Shorto’s interests are in history and in trying to understand the complexities of American society: how, for example, one of the world’s most innovative and forward-looking cultures can also be rooted in deep social and religious conservatism. His plans for the John Adams Institute for 2008 involve using the presidential election campaign as a vehicle to explore the seismic changes taking place across American society.

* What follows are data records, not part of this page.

(* ===== verification/RelayService.v ===== *)
(** * The authorization-enforcing relay service

    [crates/Konclave.RelayCore/src/service.rs], the traits of [repository.rs], and
    [apps/Konclave.CommunityRelay/src/access.rs] and [application.rs]: who may do what,
    checked before the repository is touched, and the notifications an accepted
    submission causes.  The application is a set of tasks that give way at their awaits: a
    submission awaits its authorization, then its transaction, then hands the notification
    to the broadcast channel.

    The traits are type classes over the type of the database handle; all handles of one
    relay share one database, so an authorizer is given the current one.  A reading of
    the clock is an argument of the call that takes it. *)

From S2P Require Import Prelude Identifiers RelayModel Wire WireProofs RelayStore RelayStoreProofs.
From S2P Require Import Rendezvous RelayPrincipals ShortCode.
Open Scope Z_scope.

(** ** Traits *)

Inductive RelayPermission := PermitSend | PermitReplay | PermitAcknowledge.
Global Instance RelayPermission_eq_dec : EqDecision RelayPermission.
Proof. solve_decision. Defined.
Global Instance RelayPermission_countable : Countable RelayPermission.
Proof.
  refine (inj_countable' (fun p => match p with
      | PermitSend => 0 | PermitReplay => 1 | PermitAcknowledge => 2 end)
    (fun n => match n with 0 => PermitSend | 1 => PermitReplay | _ => PermitAcknowledge end) _).
  by intros [].
Defined.

(** Trait [RelayRepository]; [submit] is its provided method. *)
Class RelayRepository (R : Type) := {
  repo_submit_encoded : R → RelayEnvelope → bytes → Z → result RelayError SubmitResult * R;
  repo_replay : R → ReplayRequest → result RelayError ReplayPage;
  repo_replay_encoded : R → ReplayRequest → result RelayError EncodedReplayPage;
  repo_acknowledge : R → RelayPrincipalId → AcknowledgeRequest → result RelayError Z * R }.

(** Trait [RelayPrincipalRegistry]. *)
Class RelayPrincipalRegistry (R : Type) := {
  registry_register : R → RelayEnrollmentRequest → result RelayError RelayEnrollmentResponse * R;
  registry_is_active : R → RelayPrincipalId → result RelayError bool;
  registry_revoke : R → RelayPrincipalId → result RelayError bool * R }.

(** Trait [RelayAuthorizer]. *)
Class RelayAuthorizer (A R : Type) :=
  authorize : A → R → RelayPrincipalId → RoutingId → RelayPermission → result RelayError unit.

(** ** Authorizers *)

Inductive DynamicRelayAuthorizer := DynamicRelayAuthorizer_new.

Global Instance dynamic_authorizer {R} `{RelayPrincipalRegistry R}
    : RelayAuthorizer DynamicRelayAuthorizer R :=
  fun _ registry principal _ _ =>
    active ← registry_is_active registry principal;
    if active : bool then Ok () else Err Unauthorized.
(* ===== verification/ServiceExamples.v ===== *)
(** * Concrete runs of the relay service

    A registration and its revocation, two interleaved submissions, and an access document
    with one wildcard grant. *)

From S2P Require Import Prelude Identifiers RelayModel Wire WireProofs ReferenceCodec RelayStore.
From S2P Require Import RelayStoreProofs RelayPrincipals RelayService.
Open Scope Z_scope.

Definition no_static_access : RelayAccess := RelayAccess_new (mk_StaticRelayAccess ∅ None).

Definition registered_principal : RelayPrincipalId := enroll_principal_id example_enrollment.

(** A registration, as a request that runs to its end. *)
Definition example_registration (i : nat) : list RelayAction :=
  [Arrive (CallRegister example_enrollment); Resume i (Ok 100)].

Lemma revoked_locked_out_witness :
  locked_out no_static_access
    (sys_repo (serving_run no_static_access
       (revoked_now registered_principal
          (serving_run no_static_access (serving_start empty_repository) (example_registration 0)))
       (example_registration 1))) registered_principal.
Proof.
  apply (revoked_locked_out no_static_access (example_registration 0) (example_registration 1)
    registered_principal).
  - vm_compute. reflexivity.
  - vm_compute. reflexivity.
Defined.

(** Two submissions interleaved: both are authorized, then the principal is revoked, then
    both transactions commit; the second is announced first and the first is dropped before
    it announces. *)
Definition interleaved_submissions : list RelayAction :=
  example_registration 0
  ++ [Arrive (CallSubmit registered_principal example_commit);
      Arrive (CallSubmitEncoded registered_principal (example_encoding example_message));
      Resume 1 (Ok 100); Resume 2 (Ok 100);
      Arrive (CallRevoke registered_principal); Resume 3 (Ok 100);
      Resume 1 (Ok 100); Resume 2 (Ok 100);
      Resume 2 (Ok 100); Abandon 1].

Example interleaved_submissions_run :
  let s := serving_run no_static_access (serving_start empty_repository) interleaved_submissions in
  row_event <$> relay_envelope (sq_relay (sys_repo s)) = [mk_RelayEvent example_route 1; mk_RelayEvent example_route 2]
  ∧ sys_sent s = [mk_RelayEvent example_route 2] ∧ sys_lost s = [mk_RelayEvent example_route 1]
  ∧ is_principal_active (sq_principals (sys_repo s)) registered_principal = Ok false.
Proof. split_and!; vm_compute; reflexivity. Qed.

(** The encoding of 32 zero bytes is 43 letters A. *)
Definition zero_decode (value : text) : option bytes :=
  if bool_decide (value = replicate 43 x41) then Some (replicate 32 x00) else None.

Definition wildcard_document : AccessDocument :=
  mk_AccessDocument 1
    [mk_PrincipalDocument (replicate 43 x41) [mk_GrantDocument (lit "*") [PermitSend; PermitReplay]]]
    None.

Definition zero_principal : RelayPrincipalId := repeat_id KRelayPrincipalId x00.

Definition wildcard_access : StaticRelayAccess :=
  mk_StaticRelayAccess {[zero_principal := {[(AnyRoute, PermitSend); (AnyRoute, PermitReplay)]}]} None.

Lemma access_document_exact_witness :
  is_authorized wildcard_access zero_principal (repeat_id KRoutingId x09) PermitReplay = true.
Proof.
  apply (access_document_exact zero_decode wildcard_document wildcard_access).
  - vm_compute. reflexivity.
  - left. exists (mk_PrincipalDocument (replicate 43 x41)
      [mk_GrantDocument (lit "*") [PermitSend; PermitReplay]]),
      (mk_GrantDocument (lit "*") [PermitSend; PermitReplay]).
    split; [left|]. split; [vm_compute; reflexivity|]. split; [left|].
    split; [vm_compute; reflexivity|]. right. left.
Defined.
Lemma views_payload_insert (s : task_views) pk v :
  s !! pk = None → views_payload (<[pk := v]> s) = view_payload v + views_payload s.
Proof. intros Hs. unfold views_payload. rewrite map_fold_insert_L; [done| |done]. intros. lia. Qed.

Lemma views_payload_delete (s : task_views) pk v :
  s !! pk = Some v → views_payload s = view_payload v + views_payload (delete pk s).
Proof.
  intros Hs. rewrite <- (insert_delete_id s pk v Hs) at 1.
  apply views_payload_insert, lookup_delete_eq.
Qed.

Lemma views_payload_update (s : task_views) pk v v' :
  s !! pk = Some v →
  views_payload (<[pk := v']> s) = views_payload s - view_payload v + view_payload v'.
Proof.
  intros Hs. rewrite (views_payload_delete s pk v Hs), <- (insert_delete_eq s pk v').
  rewrite views_payload_insert by apply lookup_delete_eq. lia.
Qed.

(** ** Writes *)

Lemma existsb_for {A} (f : A → TaskPk) pk (q : A → bool) l :
  existsb (λ r, bool_decide (f r = pk) && q r) l = existsb q (filter (λ r, f r = pk) l).
Proof.
  induction l as [|x l IH]; [done|]. cbn [existsb]. rewrite filter_cons, IH.
  case_bool_decide; [by rewrite decide_True|by rewrite decide_False].
Qed.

The program for 2008 begins on January 14 with a lecture by Robert Reich—the influential American economist and President Clinton’s former Labor Secretary—on “supercapitalism,” an event moderated by Alexander Rinnooy Kan. On February 13, the provocative writer Christopher Hitchens will talk about his bestselling book God Is Not Great, which argues that “religion poisons everything.” The Institute will also collaborate with the International School for Humanities and Social Sciences of the University of Amsterdam in presenting a series of public lectures on the presidential election, and will participate actively in the Wereldboekenstad events, which begin in April.
The year 2009 will mark the 400th anniversary of the Dutch “discovery” of New York by Henry Hudson, and Shorto plans a program that will explore the cultural connections between “New Amsterdam” and its parent city.
The John Adams Institute is an independent, nonprofit foundation, which was founded in 1987 to further cultural exchange between the United States and the Netherlands. Since that time it has brought hundreds of speakers to the Netherlands, including Al Gore, John Irving, Madeleine Albright, Tom Wolfe, Don DeLillo, Frank McCourt, E. Annie Proulx and Ruth Bader Ginsburg.